For risk assessment purposes, oversight authorities assess whether a bank has sufficient capital should the financial environment deteriorate dramatically. Stress tests are an important tool in this process. It can take weeks or even months to fully audit the information obtained by these tests. «The fact that it takes so long and costs so much is largely the fault of the banks themselves,» explains Wolfgang Breymann. «The audit is such a long process because a bank’s balance sheet consists of millions of contracts that are not uniformly presented and evaluated in the IT systems.» This heterogeneity prevents analytical processes from being run automatically. This is where ACTUS comes in. As Wolfgang Breymann explains, while financial contracts seem diverse and complex, they almost always consist of the same basic elements. «If you take away the legal conditions and focus on the cash flow obligations, financial contracts and agreements are suddenly considerably less varied,» says Breymann. «The vast majority of relevant financial contracts are based on a manageable number of underlying mechanisms.» This means the presentation of these contracts can be standardised, which is indispensable for automating the system: «All IT systems will then speak the same ‘analytical language’. This can be compared to the universal genetic code.»

Our vision is for information to be recalculated every day, like the weather forecast.

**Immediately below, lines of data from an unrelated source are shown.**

(** * mygpoclient.api: the advanced my.gpodder.org API client

    A shallow embedding of [mygpoclient/api.py]: the value objects
    [PodcastDevice] and [EpisodeAction] with their validation and dictionary
    (de)serialisation, and the request/response methods of [MygPodderClient].

    Python objects that flow through this module are decoded JSON values or
    [None]; exceptions are modelled by an error monad; the transport, the
    locator and the [util] module are collaborators given as interfaces. *)

From Stdlib Require Import ZArith String Ascii.
From Stdlib Require Import Floats.SpecFloat.
From stdpp Require Import gmap strings list fin_maps.

Set Warnings "-register-all".
Local Open Scope string_scope.
Local Open Scope Z_scope.

(** ** Python values *)

(** The values a JSON decoder produces, plus [None]. Integers are unbounded,
    floats are IEEE-754 values in the specification format of the Standard
    Library, dictionaries are keyed by strings. *)
Inductive pyval : Type :=
| PNone
| PBool (b : bool)
| PInt (n : Z)
| PFloat (f : spec_float)
| PStr (s : string)
| PList (l : list pyval)
| PDict (d : gmap string pyval).
#[global] Instance bytes_of_string_inj : Inj (=) (=) bytes_of_string.
Proof.
  intros s1 s2 E. unfold bytes_of_string in E.
  assert (Inj (=) (=) N_of_ascii) as Hinj
    by (intros a b Hab; by rewrite <- (ascii_N_embedding a), <- (ascii_N_embedding b), Hab).
  apply (inj (fmap N_of_ascii)) in E.
  rewrite <- (String.string_of_list_ascii_of_string s1),
    <- (String.string_of_list_ascii_of_string s2). by rewrite E.
Qed.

Wolfang Breymann, Head of Research/Focus Area at the Institute of Data Analysis and Process Design (IDP)

Analysing risks easily

ACTUS combines the information in contracts and the algorithms that convert these contracts into cash flows with additional information or so-called risk factors that determine the state of the financial environment, such as interest rates and exchange rates. ACTUS then generates the raw results in the form of cash flow data streams in a special portable data format that is easy to analyse. All relevant financial analyses – liquidity and solvency calculations and related risk analyses – can then be made quickly and easily, essentially by simply summing up the data. «The financial contracts obtain a degree of analytical intelligence because they automatically deliver raw results for analysis,» summarises Breymann. «This standardisation allows different banks to be compared with each other. Banks also benefit from automation because it shortens internal processes and thus saves costs.»

Successfully tested with real data

The ACTUS data standards not only allow efficient risk assessment and financial analysis, they also improve transaction processing and risk reporting. The researchers have successfully tested ACTUS in a proof-of-concept demonstration using data from the European Central Bank and a major US asset manager. The software can be downloaded free of charge from the US-based ACTUS Financial Research Foundation. Wolfgang Breymann sits on the board of directors of this foundation. He and his team have also developed an R-based prototype environment for ACTUS-based financial analysis for teaching and research. ACTUS is now being further developed to support not only analysis but also core banking processes such as transaction processing, thus creating the basis for an integrated, digital banking infrastructure. «This will be the first banking platform to integrate traditional and FinTech banking channels and automate core banking processes such as transaction processing along with back-office processes such as risk analysis and reporting,» promises Breymann. «Our vision is for information to be recalculated every day, like the weather forecast.»